Owners approach Octane with potential feature cars for myriad reasons, but this one was a bit special, as Phillips explains: ‘When I saw the model in Octane, I thought bloody hell, someone’s made a model of the open car. I didn’t know that anyone knew it still existed, which is why I came to Octane, so then everyone would.

‘Martin passed away in February, and Jack and Martin were probably the only Brits to do eight consecutive Targa Florios, which is a terrific achievement. The co-operation Jack got from BMC and the Healeys — including translation services from Geoff’s wife Margot — shows how much they admired his efforts, too. Jack is now 93 and sold me the cars two years ago because I’d done so much work with him on them — he knew I’d keep them exactly as they should be, the closed car just as it raced in 1967 and this car exactly as it raced in 1969.

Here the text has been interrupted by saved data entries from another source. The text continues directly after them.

(* ===== verification/LanePort.v ===== *)
(** * The tracker as a lane's writer meets it (adapters/linear/tracker.py).

    The operations of the port the writer uses, as the adapter makes them: sequences of
    calls over the board, none of which is conditional on what an earlier one read.
    Between two calls others may write, a call may fail unperformed, and it may be
    performed and its answer lost: a [turn] says which. A run keeps what its own calls
    did to the board, one pair of boards a call. A call stands for its retries, which
    the adapter makes only of what was not sent.

    [runs] is the program logic the writer is proved in: whatever the turns, as long as
    others keep to [rely], every own step satisfies the guarantee, an answer satisfies
    its postcondition, and a refusal leaves what the last argument says. *)

From S2P Require Import Prelude PyStr PyLines Tracker Errors FireSpec Criteria Lapse CriterionEvidence CrossOff.
From S2P Require Import Surface CommentMarkers IssueIdentity RunEvents.

Local Open Scope nat_scope.

(** ** The board *)

(** The issues, the comments of the lane's issue, and the backend's clock. *)
Record tracker_world := {
  issues : gmap string TrackerIssue;
  lane_comments : list TrackerComment;
  clock : Z;
}.

(** What the backend assigns and the operation configures. *)
Record Backend := {
  new_comment_key : tracker_world → string;
  author : string;
  writer_identity : gset string;
  (* the member an issue is attributed to, who does not change *)
  created_by : string → option string;
  done_state : option string;
  pending_state : string;
}.

Inductive fate := Answered | Unperformed (e : exn) | Unanswered (e : exn).

Record turn := { meanwhile : tracker_world → tracker_world; answer : fate }.
Definition quiet : turn := {| meanwhile := id; answer := Answered |}.

Record run := {
  world : tracker_world;
  turns : list turn;
  steps : list (tracker_world * tracker_world);
}.

(** ** Programs *)

Definition io (A : Type) : Type := run → run * result exn A.
#[export] Instance io_mret : MRet io := λ A a s, (s, Ok a).
#[export] Instance io_mbind : MBind io := λ A B f m s,
  match m s with (s', Ok a) => f a s' | (s', Err e) => (s', Err e) end.
#[export] Instance io_fmap : FMap io := λ A B f m, m ≫= λ a, mret (f a).

Definition lift {A} (r : result exn A) : io A := λ s, (s, r).

Definition call {A} (op : tracker_world → tracker_world * result exn A) : io A := λ s,
  let t := default quiet (head (turns s)) in
  let w := meanwhile t (world s) in
  match answer t with
  | Unperformed e => ({| world := w; turns := tail (turns s); steps := steps s |}, Err e)
  | told =>
      let '(w', r) := op w in
      ({| world := w'; turns := tail (turns s); steps := steps s ++ [(w, w')] |},
       match told with Unanswered e => Err e | _ => r end)
  end.

Fixpoint each {A} (f : A → io unit) (l : list A) : io unit :=
  match l with [] => mret tt | x :: l => _ ← f x; each f l end.

(** ** The port's calls *)

Definition with_body (i : TrackerIssue) (text : string) (now : Z) : TrackerIssue := {|
  issue_key := issue_key i; title := title i; body := text; priority := priority i;
  state_name := state_name i; state_kind := state_kind i;
  queue_states := queue_states i; issue_labels := issue_labels i; team_key := team_key i;
  project := project i; project_id := project_id i; milestone_key := milestone_key i;
  relations := relations i; parent_key := parent_key i; assignee_key := assignee_key i;
  created_at := created_at i; updated_at := now; url := url i |}.

Definition with_state (i : TrackerIssue) (name : string) (kind : WorkflowStateKind) (now : Z) :
    TrackerIssue := {|
  issue_key := issue_key i; title := title i; body := body i; priority := priority i;
  state_name := name; state_kind := kind;
  queue_states := queue_states i; issue_labels := issue_labels i; team_key := team_key i;
  project := project i; project_id := project_id i; milestone_key := milestone_key i;
  relations := relations i; parent_key := parent_key i; assignee_key := assignee_key i;
  created_at := created_at i; updated_at := now; url := url i |}.

Definition unknown_issue : exn := TrackerProtocolError "the issue is absent".

Definition get_issue (key : string) (w : tracker_world) : tracker_world * result exn TrackerIssue :=
  (w, match issues w !! key with Some i => Ok i | None => Err unknown_issue end).

Definition save_issue (key : string) (f : Z → TrackerIssue → TrackerIssue) (w : tracker_world) :
    tracker_world * result exn TrackerIssue :=
  let now := (clock w + 1)%Z in
  match issues w !! key with
  | Some i => ({| issues := <[key := f now i]> (issues w); lane_comments := lane_comments w;
                  clock := now |}, Ok (f now i))
  | None => (w, Err unknown_issue)
  end.

Definition get_comments (w : tracker_world) : tracker_world * result exn (list TrackerComment) :=
  (w, Ok (lane_comments w)).

Section port.
Context `{IdentityJson} (b : Backend) (prefixes : pydict string string) (lane : string).

Definition create_comment (text : string) (w : tracker_world) : tracker_world * result exn unit :=
  let now := (clock w + 1)%Z in
  ({| issues := issues w;
      lane_comments := lane_comments w ++
        [{| comment_key := new_comment_key b w; comment_issue_key := lane;
            author_key := Some (author b); comment_body := text;
            comment_created_at := now; reply_to := None |}];
      clock := now |}, Ok tt).

Definition rewrite_comment (key text : string) (w : tracker_world) : tracker_world * result exn unit :=
  ({| issues := issues w;
      lane_comments := (λ c, if decide (comment_key c = key) then
        {| comment_key := comment_key c; comment_issue_key := comment_issue_key c;
           author_key := author_key c; comment_body := text;
           comment_created_at := comment_created_at c; reply_to := reply_to c |} else c)
        <$> lane_comments w;
      clock := (clock w + 1)%Z |}, Ok tt).

(** ** The port's operations *)

Definition read_issue (key : string) : io TrackerIssue := call (get_issue key).
Definition list_comments : io (list TrackerComment) := call get_comments.

(** The members this credential writes as, one read of the current user. *)
Definition _require_machine_authored (key : string) : io unit :=
  mine ← match created_by b key with
         | Some creator =>
             authors ← call (λ w, (w, Ok (writer_identity b)));
             mret (bool_decide (creator ∈ authors))
         | None => mret false
         end;
  lift (raise_if (negb mine)
    (PrincipalAuthoredSurfaceError {| surface_kind := ISSUE_DESCRIPTION;
       surface_ref := {| scope_kind := ISSUE; scope_key := key |}; surface_marker := None |}) (Ok tt)).

(** The body is replaced whole, the identity the replaced one carries kept. *)
Definition _patch_issue (key text : string) : io unit :=
  current ← read_issue key;
  _ ← _require_machine_authored key;
  identity ← lift (decode prefixes (body current) key);
  text ← lift (match identity with
               | Some identity => encode prefixes identity text key
               | None => Ok text
               end);
  _ ← call (save_issue key (λ now i, with_body i text now));
  mret tt.

(** [edit_description] without an authorization. *)
Definition edit_description (target expected replacement : string) : io bool :=
  current ← read_issue target;
  text ← lift (description_replacement target (body current) expected replacement);
  match text with
  | None => mret false
  | Some text => _ ← _patch_issue target text; mret true
  end.

(** [set_workflow_state] for the finished stage. *)
Definition set_workflow_done (key : string) : io unit :=
  match done_state b with
  | None => lift (Err (TrackerProtocolError "no workflow state is configured for this lifecycle stage"))
  | Some name =>
      current ← read_issue key;
      if decide (state_name current = name) then mret tt
      else _ ← call (save_issue key (λ now i, with_state i name COMPLETED now)); mret tt
  end.

(** [reset_criterion_pending] without a holder; the team's unstarted state is one read. *)
Definition reset_criterion_pending (expected : TrackerIssue) : io unit :=
  let key := issue_key expected in
  current ← read_issue key;
  _ ← lift (require_criterion_source expected current true);
  _ ← lift (raise_if (bool_decide (team_key current = None))
    (CriterionReadError key "the criterion has no declared team") (Ok tt));
  state ← call (λ w, (w, Ok (pending_state b)));
  current ← read_issue key;
  _ ← lift (require_criterion_source expected current true);
  _ ← (if decide (state_kind current = UNSTARTED) then mret tt
       else _ ← call (save_issue key (λ now i, with_state i state UNSTARTED now)); mret tt);
  current ← read_issue key;
  _ ← lift (require_criterion_source expected current true);
  lift (raise_if (negb (bool_decide (state_kind current = UNSTARTED)))
    (CriterionReadError key "the reset did not land in the native unstarted state") (Ok tt)).

Definition post_comment (text : string) : io unit := call (create_comment text).

(** [upsert_comment] without a holder, on the lane's own issue. *)
Definition upsert_comment (marker text : string) (expected : option TrackerComment) : io unit :=
  content ← lift (marked_comment_body marker text);
  comments ← list_comments;
  existing ← lift (comment_under_marker lane marker comments false);
  let mine c := match author_key c with
                | Some a => bool_decide (a ∈ writer_identity b)
                | None => false
                end in
  identified ← match existing with
               | Some c =>
                   if decide (comment_body c = content) then mret false
                   else _ ← call (λ w, (w, Ok tt));
                        lift (raise_if (negb (mine c))
                          (SurfaceWriteAttributionError lane marker (author_key c)) (Ok true))
               | None => mret false
               end;
  current ← list_comments;
  existing ← lift (comment_under_marker lane marker current false);
  _ ← lift (match expected with
            | Some e => require_expected_comment lane marker e existing content
            | None => Ok tt
            end);
  match existing with
  | None => call (create_comment content)
  | Some c =>
      if decide (comment_body c = content) then mret tt
      else _ ← lift (raise_if (negb (identified && mine c))
             (SurfaceWriteAttributionError lane marker (author_key c)) (Ok tt));
           call (rewrite_comment (comment_key c) content)
  end.
End port.

(** * The program logic *)

Section logic.
(** What others' moves keep, and what an own step must be. *)
Context (rely : tracker_world → tracker_world → Prop) (guar : tracker_world → tracker_world → Prop).

Definition fair (t : turn) : Prop := ∀ w, rely w (meanwhile t w).
Definition stable (P : tracker_world → Prop) : Prop := ∀ w w', rely w w' → P w → P w'.

Definition runs {A} (P : tracker_world → Prop) (m : io A) (Q : A → tracker_world → Prop)
    (E : tracker_world → Prop) : Prop :=
  ∀ s, Forall fair (turns s) → Forall (λ ww, guar ww.1 ww.2) (steps s) → P (world s) →
    Forall fair (turns (m s).1) ∧ Forall (λ ww, guar ww.1 ww.2) (steps (m s).1)
    ∧ match (m s).2 with Ok a => Q a (world (m s).1) | Err _ => E (world (m s).1) end.

Lemma runs_ret {A} (P E : tracker_world → Prop) (Q : A → tracker_world → Prop) a :
  (∀ w, P w → Q a w) → runs P (mret a) Q E.
Proof. intros H s Hf Hg HP. cbn. auto. Qed.

Lemma runs_lift {A} (P E : tracker_world → Prop) (Q : A → tracker_world → Prop) r :
  (∀ w, P w → match r with Ok a => Q a w | Err _ => E w end) → runs P (lift r) Q E.
Proof. intros H s Hf Hg HP. specialize (H _ HP). cbn. by destruct r. Qed.

Lemma runs_bind {A B} (P E : tracker_world → Prop) (R : A → tracker_world → Prop)
    (Q : B → tracker_world → Prop) (m : io A) (f : A → io B) :
  runs P m R E → (∀ a, runs (R a) (f a) Q E) → runs P (m ≫= f) Q E.
Proof.
  intros Hm Hf s Ht Hg HP. specialize (Hm s Ht Hg HP). unfold mbind, io_mbind.
  destruct (m s) as [s' [a|e]]; cbn in *; [|done]. destruct Hm as (? & ? & HR).
  by apply (Hf a s').
Qed.

Lemma runs_weaken {A} (P P' E E' : tracker_world → Prop) (Q Q' : A → tracker_world → Prop) (m : io A) :
  runs P' m Q' E' → (∀ w, P w → P' w) → (∀ a w, Q' a w → Q a w) → (∀ w, E' w → E w) → runs P m Q E.
Proof.
  intros Hm HP HQ HE s Ht Hg H. destruct (Hm s Ht Hg (HP _ H)) as (? & ? & Hr).
  split_and!; [done..|]. destruct (m s).2; auto.
Qed.

(** One call: unperformed it leaves what [P] says, performed what the operation makes. *)
Lemma runs_call {A} (P E : tracker_world → Prop) (Q : A → tracker_world → Prop)
    (op : tracker_world → tracker_world * result exn A) :
  stable P → (∀ w, P w → E w) →
  (∀ w, P w → guar w (op w).1 ∧ E (op w).1 ∧ ∀ a, (op w).2 = Ok a → Q a (op w).1) →
  runs P (call op) Q E.
Proof.
  intros Hs HE Hop s Hf Hg HP. unfold call.
  assert (Forall fair (tail (turns s))) as Ht
    by (destruct (turns s); [done|by apply Forall_cons in Hf as [_ ?]]).
  set (t := default quiet (head (turns s))).
  assert (P (meanwhile t (world s))) as HPw.
  { unfold t. destruct (turns s) as [|x l]; cbn; [done|]. apply Forall_cons in Hf as [Hx _].
    by eapply Hs. }
  specialize (Hop _ HPw). destruct (op (meanwhile t (world s))) as [w' r]. cbn in Hop.
  destruct Hop as (Hgw & HEw & HQ).
  assert (Forall (λ ww, guar ww.1 ww.2) (steps s ++ [(meanwhile t (world s), w')])) as Hg'
    by (apply Forall_app; split; [done|]; by constructor).
  destruct (answer t); cbn; [|by auto|by auto]. destruct r; auto.
Qed.

(** A call that changes nothing. *)
Lemma runs_read {A} (P E : tracker_world → Prop) (Q : A → tracker_world → Prop)
    (op : tracker_world → tracker_world * result exn A) :
  stable P → (∀ w, P w → E w) → (∀ w, guar w w) → (∀ w, (op w).1 = w) →
  (∀ w a, P w → (op w).2 = Ok a → Q a w) →
  runs P (call op) Q E.
Proof. intros Hs HE Hrefl Hw HQ. apply runs_call; [done..|]. intros w HP. rewrite Hw. auto. Qed.

Lemma runs_each {A} (I : list A → tracker_world → Prop) (E : tracker_world → Prop) (f : A → io unit) l :
  (∀ done x rest, l = done ++ x :: rest → runs (I done) (f x) (λ _, I (done ++ [x])) E) →
  runs (I []) (each f l) (λ _, I l) E.
Proof.
  intros Hf.
  assert (∀ done rest, l = done ++ rest → runs (I done) (each f rest) (λ _, I l) E) as H;
    [|by apply (H [] l)].
  intros done rest. revert done. induction rest as [|x rest IH]; intros done El; cbn [each].
  - apply runs_ret. by rewrite El, app_nil_r.
  - eapply runs_bind; [by eapply Hf|]. intros u. cbn. apply IH. by rewrite El, <-app_assoc.
Qed.
End logic.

‘It would be lovely to see them race again, but I am terrified of anything going wrong because the cost of replicating them would be astronomical and I don’t want to break my promise to Jack. I still don’t feel I own them; I am just the custodian of Jack’s legacy.’

Over 50 years on, this car still lives in a suburban garage off a tree-lined South London street and is cared for by a single devoted owner with the help of friends from the local car club. That’s my favourite aspect of this story: it embodies the clubman’s spirit today just as it did in its pomp with Jack Wheeler. In the time it took us to get this story together, Martin Davidson left us and Jack Wheeler suffered health issues that meant he could not be interviewed, and that is to my eternal regret. Yet with Phillips, we know that both the Sprite and its life story are in safe hands.